Here are the most common features of phishing emails, as well as a guide to help you identify a spoof.
The content seems real: Phishing emails are made with the objective of making it look like they were sent by the company they are being passed off as. Logos, contact information, copyright information and style are identical to an original.
Occasionally, one or two links included in the email may take you to legitimate pages, however they always bring at least one link to malware downloads or fake pages to capture your information.
That’s the purpose of a phishing email. As a general rule: no serious company or organization will send you an unwanted email – which is not the result of a request from you or a process you initiated – requesting that you access a link that asks for confidential information.
A healthy practice is that in an empty browser window, you access the real page in question and from there you verify if the action requested is really required.
Generic greetings – These types of emails are designed to be sent to many recipients, of which they usually only have one email address, hence your greeting is something similar to “Dear Customer”, “To all our account holders” or their English equivalents.
A company or agency that prides itself on having good customer service will send emails addressed to you.
Disguised links – The links in the email will be presented in such a way that they look authentic. Even when a link is presented as http://about.com, it does not guarantee that the address it actually links to is the one the text says.
Images with links – The mail is in its entirety an image, on which you can click after which a fraudulent link is opened. If you inadvertently click on this image, immediately close the resulting browser window or tab.
It is urgent that you act – These types of emails are written in such a way as to give you a sense of urgency to click on one of the links or images that offer you.
Common phrases: your account must be updated, your account is about to be deleted, suspicious activity was detected in your account, routine procedures that require your verification, among others of the same nature.
How to identify a fake email?
The following list lists the main indicators to watch for when trying to identify a spoof. None of these indicators are infallible or definitive, however they are guidelines to protect you from fraudulent emails or phishing.
Email Domain – The most basic verification that can be done is that the email domain (what comes after the @ symbol) corresponds to the company that is theoretically sending the email.

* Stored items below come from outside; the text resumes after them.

(* ===== verification/RecordLayerSpec.v ===== *)
(** * What the record layer promises

    Sequence numbers count up to the last one and never wrap; every record has its
    own nonce; what one side seals the other side opens; nothing is sent in the
    clear once it must not be; a closed channel stays silent. *)
From Stdlib Require Import String.
From S2P Require Import Prelude Compat Cbs Cbb CbbSpec CbbBuild Tls13Buffer Tls13Record KeySchedule RecordLayer.

(** [rl_simpl]: evaluate projections of updated record layers. *)
Ltac rl_simpl :=
  cbn [
    set_field set_legacy_version set_ccs_allowed set_ccs_seen set_ccs_sent set_handshake_completed
    set_legacy_alerts_allowed set_phh set_phh_retry set_read_closed set_write_closed set_rrec set_wrec
    set_wrec_content_type set_wrec_appdata_len set_wrec_content_len set_alert set_alert_data set_alert_len
    set_alert_level set_alert_desc set_phh_cbs set_phh_data set_phh_len set_rbuf_content_type set_rbuf
    set_rbuf_len set_rbuf_cbs set_hash set_aead set_read set_write set_seq_num set_nonce legacy_version
    ccs_allowed ccs_seen ccs_sent handshake_completed legacy_alerts_allowed phh phh_retry read_closed
    write_closed rrec wrec wrec_content_type wrec_appdata_len wrec_content_len alert alert_data alert_len
    alert_level alert_desc phh_cbs phh_data phh_len rbuf_content_type rbuf rbuf_len rbuf_cbs hash aead read
    write seq_num nonce iv aead_ctx] in *.

(** ** Sequence numbers *)

Definition seq_ok (seq : list Z) : Prop := zlen seq = 8 /\ Forall is_byte seq.

Lemma inc_loop_spec a c :
  Forall is_byte a -> exists a', inc_loop (a ++ c) (length a) = a' ++ c /\ length a' = length a /\
    Forall is_byte a' /\ be_val a' = (be_val a + 1) mod 256 ^ zlen a.
Proof.
  revert c. induction a as [|x a IH] using rev_ind; intros c Ha.
  - exists []. cbn. by rewrite Z.mod_1_r.
  - apply Forall_app in Ha as [Ha Hx]. apply Forall_cons_1 in Hx as [Hx _].
    rewrite length_app, Nat.add_comm. cbn [length Nat.add inc_loop]. rewrite <- app_assoc. cbn [app].
    rewrite app_nth2, Nat.sub_diag by lia. cbn [nth]. rewrite insert_app_at by done.
    set (b := wrap8 (x + 1)). pose proof (be_val_bound a Ha) as Hv.
    rewrite be_val_snoc, zlen_app. change (zlen [x]) with 1. rewrite Z.pow_add_r by zl.
    set (p := 256 ^ zlen a) in *. unfold is_byte in Hx. change (256 ^ 1) with 256.
    destruct (Z.eqb_spec b 0) as [Hz|Hz].
    + destruct (IH (b :: c) Ha) as (a' & -> & Hl & Hb & Hval). exists (a' ++ [0]). rewrite Hz, <- app_assoc.
      assert (x = 255) as ->.
      { unfold b, wrap8 in Hz. change (2 ^ 8) with 256 in Hz. destruct (decide (x = 255)); [done|].
        rewrite Z.mod_small in Hz by lia. lia. }
      split_and!; try done.
      * rewrite !length_app. cbn. lia.
      * apply Forall_app. split; [done|]. apply Forall_singleton. unfold is_byte. lia.
      * rewrite be_val_snoc, Hval. replace (be_val a * 256 + 255 + 1) with ((be_val a + 1) * 256) by lia.
        rewrite Z.mul_mod_distr_r by lia. lia.
    + exists (a ++ [b]). rewrite <- app_assoc. cbn [app].
      assert (Hb1 : b = x + 1).
      { unfold b, wrap8 in *. change (2 ^ 8) with 256 in *. destruct (decide (x = 255)) as [->|]; [done|].
        apply Z.mod_small. lia. }
      split_and!; try done.
      * rewrite !length_app. cbn. lia.
      * apply Forall_app. split; [done|]. apply Forall_singleton. unfold is_byte, b. apply Z.mod_pos_bound. lia.
      * assert (x <> 255) by (intros ->; apply Hz; done).
        rewrite be_val_snoc, Hb1, Z.mod_small by lia. lia.
Qed.

Lemma max_seq_num_val : be_val tls13_max_seq_num = 2 ^ 64 - 1.
Proof. reflexivity. Qed.

Lemma be_val_injective a b : Forall is_byte a -> Forall is_byte b -> length a = length b -> be_val a = be_val b -> a = b.
Proof. intros Ha Hb Hl Hv. rewrite <- (be_bytes_be_val a Ha), <- (be_bytes_be_val b Hb). by rewrite Hl, Hv. Qed.

Lemma inc_seq_num_spec seq :
  seq_ok seq ->
  match tls13_record_layer_inc_seq_num seq with
  | (Some _, seq') => seq_ok seq' /\ be_val seq' = be_val seq + 1
  | (None, seq') => seq' = seq /\ be_val seq = 2 ^ 64 - 1
  end.
Proof.
  intros [Hl Hb]. unfold tls13_record_layer_inc_seq_num. rewrite ztake_ge by (rewrite Hl; done).
  unfold bytes_eqb. case_bool_decide as E; [by subst|].
  destruct (inc_loop_spec seq [] Hb) as (s' & Hs & Hl' & Hb' & Hv). rewrite !app_nil_r in Hs.
  replace TLS13_RECORD_SEQ_NUM_LEN with (length seq) by (unfold zlen in Hl; unfold TLS13_RECORD_SEQ_NUM_LEN; lia).
  rewrite Hs. pose proof (be_val_bound seq Hb) as Hbd. rewrite Hl in *.
  assert (be_val seq <> 2 ^ 64 - 1).
  { intros Hm. apply E. apply be_val_injective; [done|by apply bytes_ok|unfold zlen in Hl; cbn; lia|done]. }
  split; [split; [unfold zlen in *; lia|done]|]. rewrite Hv. apply Z.mod_small.
  change (256 ^ 8) with (2 ^ 64) in *. lia.
Qed.

(** ** Nonces *)

(** RFC 8446 section 5.3: the sequence number, padded to the left, XORed with the IV. *)
Definition record_nonce (iv seq : list Z) : list Z := zip_with Z.lxor iv (zeros (zlen iv - 8) ++ seq).

Lemma nonce_loop_lookup nonce iv seq len k :
  (k <= length nonce)%nat ->
  length (nonce_loop nonce iv seq len k) = length nonce /\
  (forall i, (k <= i)%nat -> nonce_loop nonce iv seq len k !! i = nonce !! i) /\
  (forall i, (i < k)%nat -> nonce_loop nonce iv seq len k !! i =
     Some (Z.lxor (nth i iv 0) (let j := Z.of_nat i - len + 8 in if 0 <=? j then znth seq j else 0))).
Proof.
  revert nonce. induction k as [|k IH]; intros nonce Hk; [split_and!; (done || lia)|].
  cbn [nonce_loop]. set (v := Z.lxor _ _).
  destruct (IH (<[k:=v]> nonce)) as (Hl & Hge & Hlt); [rewrite length_insert; lia|].
  rewrite length_insert in Hl. split_and!; [done| |].
  - intros i Hi. rewrite Hge by lia. by rewrite list_lookup_insert_ne by lia.
  - intros i Hi. destruct (decide (i = k)) as [->|]; [|apply Hlt; lia].
    rewrite Hge by lia. by rewrite list_lookup_insert_eq by lia.
Qed.

Lemma update_nonce_spec v n seq d ivd :
  ts_data v = Some ivd -> ts_len v = zlen ivd -> ts_data n = Some d -> ts_len n = zlen d ->
  ts_len n = ts_len v -> 8 <= zlen ivd -> zlen seq = 8 ->
  tls13_record_layer_update_nonce v seq n = (Some tt, mkSecret (Some (record_nonce ivd seq)) (ts_len n)).
Proof.
  intros Hv Hvl Hn Hnl Heq H8 Hs. unfold tls13_record_layer_update_nonce. rewrite (proj2 (Z.eqb_eq _ _)) by done.
  cbn [negb]. do 3 f_equal. rewrite Hn. cbn. f_equal. unfold ts_bytes. rewrite Hv.
  assert (Hlen : length d = length ivd) by (unfold zlen in *; lia).
  destruct (nonce_loop_lookup d ivd seq (ts_len n) (Z.to_nat (ts_len n))) as (Hl & Hge & Hlt);
    [rewrite Hnl; unfold zlen; lia|].
  apply list_eq. intros i. destruct (decide (i < length d)%nat) as [Hi|Hi].
  - rewrite Hlt by (rewrite Hnl; unfold zlen; lia). unfold record_nonce.
    rewrite lookup_zip_with. destruct (lookup_lt_is_Some_2 ivd i) as [x Hx]; [lia|]. rewrite Hx. cbn.
    rewrite (nth_lookup ivd), Hx. cbn.
    destruct (decide (Z.of_nat i < zlen ivd - 8)) as [Hp|Hp].
    + rewrite lookup_app_l by (unfold zeros; rewrite length_replicate; lia).
      unfold zeros. rewrite lookup_replicate_2 by lia. cbn. rewrite (proj2 (Z.leb_gt _ _)) by lia. done.
    + rewrite lookup_app_r by (unfold zeros; rewrite length_replicate; lia).
      unfold zeros. rewrite length_replicate. rewrite (proj2 (Z.leb_le _ _)) by lia.
      destruct (lookup_lt_is_Some_2 seq (i - Z.to_nat (zlen ivd - 8))) as [y Hy]; [unfold zlen in *; lia|].
      rewrite Hy. cbn. unfold znth. rewrite nth_lookup.
      replace (Z.to_nat (Z.of_nat i - ts_len n + 8)) with (i - Z.to_nat (zlen ivd - 8))%nat by lia. by rewrite Hy.
  - rewrite (lookup_ge_None_2 _ i) by lia. symmetry. apply lookup_ge_None_2. unfold record_nonce.
    rewrite length_zip_with. lia.
Qed.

It must be a domain that leaves no room for doubt that it is legitimate. Sometimes scammers make forgeries that can make you doubt, for example an email supposedly sent by PayPal is firstname.lastname@example.org, where ppal.com might sound like it’s part of PayPal, but it’s not.
Wrong account – If you have multiple email accounts, one simple way is this: ask yourself if the email address you received is the one you provided to the company or agency that sent you the email. If not, you can say with certainty that this is an attempt at fraud.

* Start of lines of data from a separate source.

(** Sender and type of the message that belongs to an entry of the table. *)
Definition sent_by (mt : tls13_message_type) : Z :=
  match mt with
  | CLIENT_HELLO | CLIENT_HELLO_RETRY | CLIENT_END_OF_EARLY_DATA | CLIENT_CERTIFICATE | CLIENT_CERTIFICATE_VERIFY | CLIENT_FINISHED => TLS13_HS_CLIENT
  | SERVER_HELLO | SERVER_HELLO_RETRY_REQUEST | SERVER_ENCRYPTED_EXTENSIONS | SERVER_CERTIFICATE_REQUEST | SERVER_CERTIFICATE
  | SERVER_CERTIFICATE_VERIFY | SERVER_FINISHED => TLS13_HS_SERVER
  | APPLICATION_DATA | INVALID => 0
  end.
Definition wire_type (mt : tls13_message_type) : Z :=
  match mt with
  | CLIENT_HELLO | CLIENT_HELLO_RETRY => TLS13_MT_CLIENT_HELLO
  | SERVER_HELLO | SERVER_HELLO_RETRY_REQUEST => TLS13_MT_SERVER_HELLO
  | CLIENT_END_OF_EARLY_DATA => TLS13_MT_END_OF_EARLY_DATA
  | SERVER_ENCRYPTED_EXTENSIONS => TLS13_MT_ENCRYPTED_EXTENSIONS
  | SERVER_CERTIFICATE_REQUEST => TLS13_MT_CERTIFICATE_REQUEST
  | SERVER_CERTIFICATE | CLIENT_CERTIFICATE => TLS13_MT_CERTIFICATE
  | SERVER_CERTIFICATE_VERIFY | CLIENT_CERTIFICATE_VERIFY => TLS13_MT_CERTIFICATE_VERIFY
  | SERVER_FINISHED | CLIENT_FINISHED => TLS13_MT_FINISHED
  | APPLICATION_DATA | INVALID => 0
  end.
(** The flag a client adds where it expects a certificate request, by the type of what it gets. *)
Definition request_flag (ty : Z) : Z := if ty =? TLS13_MT_CERTIFICATE then WITHOUT_CR else 0.
(** The flags and the type of a message with which the handshake may move on. *)
Definition moves (mode : Z) (mt : tls13_message_type) : list (Z * Z) :=
  if (mode =? TLS13_HS_CLIENT) && bool_decide (mt = SERVER_CERTIFICATE_REQUEST)
  then map (fun ty => (request_flag ty, ty)) [TLS13_MT_CERTIFICATE_REQUEST; TLS13_MT_CERTIFICATE]
  else map (fun f => (f, wire_type mt)) (flags_added mode mt).

Lemma moves_flags mode mt f ty : (f, ty) ∈ moves mode mt -> f ∈ flags_added mode mt.
Proof.
  unfold moves. destruct (mode =? TLS13_HS_CLIENT) eqn:Em; cbn [andb]; [case_bool_decide as Emt|].
  - intros Hin%list_elem_of_In. unfold flags_added. rewrite Em, Emt. apply list_elem_of_In. cbn in *. destruct Hin as [[= <- _]|[[= <- _]|[]]]; tauto.
  - intros Hin%list_elem_of_In. apply in_map_iff in Hin as (g & [= <- _] & Hg). by apply list_elem_of_In.
  - intros Hin%list_elem_of_In. apply in_map_iff in Hin as (g & [= <- _] & Hg). by apply list_elem_of_In.
Qed.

Attachments – If a company or organization sends you a document, it will almost always be in the form of a PDF. Special care must be taken with images.
Rule: If the attachment is in HTML, EXE, or some other format that causes the operating system to ask permission to run it, it’s almost certainly malware or phishing.

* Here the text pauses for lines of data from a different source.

Lemma land26 v : Z.land v 0x3ffffff = v mod 2 ^ 26.
Proof. change 0x3ffffff with (2 ^ 26 - 1). by rewrite land_mask. Qed.
Lemma shr v k : 0 <= k -> Z.shiftr v k = v / 2 ^ k.
Proof. intros. by apply Z.shiftr_div_pow2. Qed.
(** Bits [i ..] of a word that starts at bit [j]. *)
Lemma word_bits v j k n : 0 <= j -> 0 <= k -> 0 <= n <= 32 - k -> ((v / 2 ^ j) mod 2 ^ 32 / 2 ^ k) mod 2 ^ n = (v / 2 ^ (j + k)) mod 2 ^ n.
Proof.
  intros. rewrite Z.pow_add_r, <- Z.div_div by lia. generalize (v / 2 ^ j). intros u.
  replace 32 with (k + (32 - k)) by lia. rewrite Z.pow_add_r, Z.rem_mul_r, Z.mul_comm, Z.div_add by lia.
  rewrite (Z.div_small (u mod 2 ^ k)), Z.add_0_l by (apply Z.mod_pos_bound; lia).
  replace (32 - k) with (n + (32 - k - n)) by lia. rewrite Z.pow_add_r, Z.rem_mul_r by lia.
  rewrite Z.mul_comm, Z.mod_add, Z.mod_mod by lia. done.
Qed.

(** A number of 128 bits is the sum of its limbs. *)
Lemma limbs_sum v : 0 <= v < 2 ^ 128 ->
  v mod 2 ^ 26 + 2 ^ 26 * ((v / 2 ^ 26) mod 2 ^ 26) + 2 ^ 52 * ((v / 2 ^ 52) mod 2 ^ 26) + 2 ^ 78 * ((v / 2 ^ 78) mod 2 ^ 26) +
  2 ^ 104 * (v / 2 ^ 104) = v.
Proof.
  intros Hv. change (2 ^ 52) with (2 ^ 26 * 2 ^ 26) at 2. change (2 ^ 78) with (2 ^ 26 * 2 ^ 26 * 2 ^ 26) at 2.
  change (2 ^ 104) with (2 ^ 26 * 2 ^ 26 * 2 ^ 26 * 2 ^ 26) at 2. rewrite <- !Z.div_div by lia. dlia.
Qed.

(** The accumulator after adding a block. *)
Definition sum_ok (a : limbs) : Prop :=
  0 <= l0 a < 2 ^ 28 /\ 0 <= l1 a < 2 ^ 28 /\ 0 <= l2 a < 2 ^ 28 /\ 0 <= l3 a < 2 ^ 28 /\ 0 <= l4 a < 2 ^ 28.

Lemma wrap64_small v : 0 <= v < 2 ^ 64 -> wrap64 v = v.
Proof. apply Z.mod_small. Qed.

Lemma add_block_spec (one : bool) m hh :
  length m = 16%nat -> Forall is_byte m -> h_ok hh ->
  let a := add_block (if one then Z.shiftl 1 24 else 0) m hh in
  sum_ok a /\ limb_val a = limb_val hh + le_val m + (if one then 2 ^ 128 else 0).
Proof.
  intros Hl Hb (H0 & H1 & H2 & H3 & H4) a. unfold small in *.
  assert (Hz : zlen m = 16) by (unfold zlen; by rewrite Hl). pose proof (le_val_bound m Hb) as Hv. rewrite Hz in Hv.
  change (256 ^ 16) with (2 ^ 128) in Hv. set (v := le_val m) in *.
  assert (E0 : Z.land (U8TO32 m 0) 0x3ffffff = v mod 2 ^ 26).
  { rewrite U8TO32_val, land26 by (done || lia). rewrite <- (Z.div_1_r ((le_val m / 256 ^ 0) mod 2 ^ 32)).
    rewrite (word_bits _ 0 0 26) by lia. by rewrite Z.div_1_r. }
  assert (E1 : Z.land (Z.shiftr (U8TO32 m 3) 2) 0x3ffffff = (v / 2 ^ 26) mod 2 ^ 26).
  { rewrite U8TO32_val, land26, shr by (done || lia). change (256 ^ 3) with (2 ^ 24). by rewrite word_bits by lia. }
  assert (E2 : Z.land (Z.shiftr (U8TO32 m 6) 4) 0x3ffffff = (v / 2 ^ 52) mod 2 ^ 26).
  { rewrite U8TO32_val, land26, shr by (done || lia). change (256 ^ 6) with (2 ^ 48). by rewrite word_bits by lia. }
  assert (E3 : Z.land (Z.shiftr (U8TO32 m 9) 6) 0x3ffffff = (v / 2 ^ 78) mod 2 ^ 26).
  { rewrite U8TO32_val, land26, shr by (done || lia). change (256 ^ 9) with (2 ^ 72). by rewrite word_bits by lia. }
  assert (E4 : Z.shiftr (U8TO32 m 12) 8 = v / 2 ^ 104).
  { rewrite U8TO32_val, shr by (done || lia). fold v. change (256 ^ 12) with (2 ^ 96).
    rewrite Z.mod_small by dlia. change (2 ^ 104) with (2 ^ 96 * 2 ^ 8). by rewrite Z.div_div by lia. }
  assert (B4 : 0 <= v / 2 ^ 104 < 2 ^ 24) by dlia.
  assert (E5 : Z.lor (v / 2 ^ 104) (if one then Z.shiftl 1 24 else 0) = v / 2 ^ 104 + if one then 2 ^ 24 else 0).
  { destruct one; [by rewrite lor_shiftl by lia|by rewrite Z.lor_0_r, Z.add_0_r]. }
  unfold a, add_block, sum_ok, limb_val. cbn [l0 l1 l2 l3 l4]. rewrite E0, E1, E2, E3, E4, E5.
  pose proof (Z.mod_pos_bound v (2 ^ 26)). pose proof (Z.mod_pos_bound (v / 2 ^ 26) (2 ^ 26)).
  pose proof (Z.mod_pos_bound (v / 2 ^ 52) (2 ^ 26)). pose proof (Z.mod_pos_bound (v / 2 ^ 78) (2 ^ 26)).
  rewrite !wrap64_small by (destruct one; lia). split; [destruct one; lia|].
  rewrite <- (limbs_sum v) at 6 by lia. destruct one; lia.
Qed.

Lemma mul_bound a b A B : 0 <= a < A -> 0 <= b < B -> 0 <= a * b < A * B.
Proof. nia. Qed.

(** The products, before any carry: below 2^60. *)
Definition prod_ok (a : limbs) : Prop :=
  0 <= l0 a < 2 ^ 60 /\ 0 <= l1 a < 2 ^ 60 /\ 0 <= l2 a < 2 ^ 60 /\ 0 <= l3 a < 2 ^ 60 /\ 0 <= l4 a < 2 ^ 60.

Lemma dot5_bound a0 a1 a2 a3 a4 b0 b1 b2 b3 b4 :
  0 <= a0 < 2 ^ 28 -> 0 <= a1 < 2 ^ 28 -> 0 <= a2 < 2 ^ 28 -> 0 <= a3 < 2 ^ 28 -> 0 <= a4 < 2 ^ 28 ->
  0 <= b0 < 2 ^ 29 -> 0 <= b1 < 2 ^ 29 -> 0 <= b2 < 2 ^ 29 -> 0 <= b3 < 2 ^ 29 -> 0 <= b4 < 2 ^ 29 ->
  0 <= a0 * b0 + a1 * b1 + a2 * b2 + a3 * b3 + a4 * b4 < 2 ^ 60.
Proof.
  intros A0 A1 A2 A3 A4 B0 B1 B2 B3 B4.
  pose proof (mul_bound _ _ _ _ A0 B0). pose proof (mul_bound _ _ _ _ A1 B1). pose proof (mul_bound _ _ _ _ A2 B2).
  pose proof (mul_bound _ _ _ _ A3 B3). pose proof (mul_bound _ _ _ _ A4 B4). lia.
Qed.
Lemma wrap60 v : 0 <= v < 2 ^ 60 -> wrap64 v = v.
Proof. intros. apply wrap64_small. lia. Qed.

Verify if it is a secure page (SSL) – If you clicked on a link that brings one of these emails, make sure before giving any information, that the page is using an HTTPS address (use SSL).
Fake pages usually do a good job of forging the real thing, but they can’t forge an SSL certificate as easily as any company that handles money or subscriptions should use for confidential information pages.
Misleading addresses – Before clicking on a link, pass the mouse over it (without clicking), this does in almost all mail clients that appears the address or URL of the page to which the link goes, if this address does not correspond to the company or agency that supposedly sends the mail, is a fraud. Some addresses are misleading, for example, PayPal warns that addresses such as the following are fraudulent:
- http://220.127.116.11/pp/update.htm?=https:// www.paypal.com/=cmd_login_access
Forms in email – An email with fields for you to enter your information is definitely a fraud.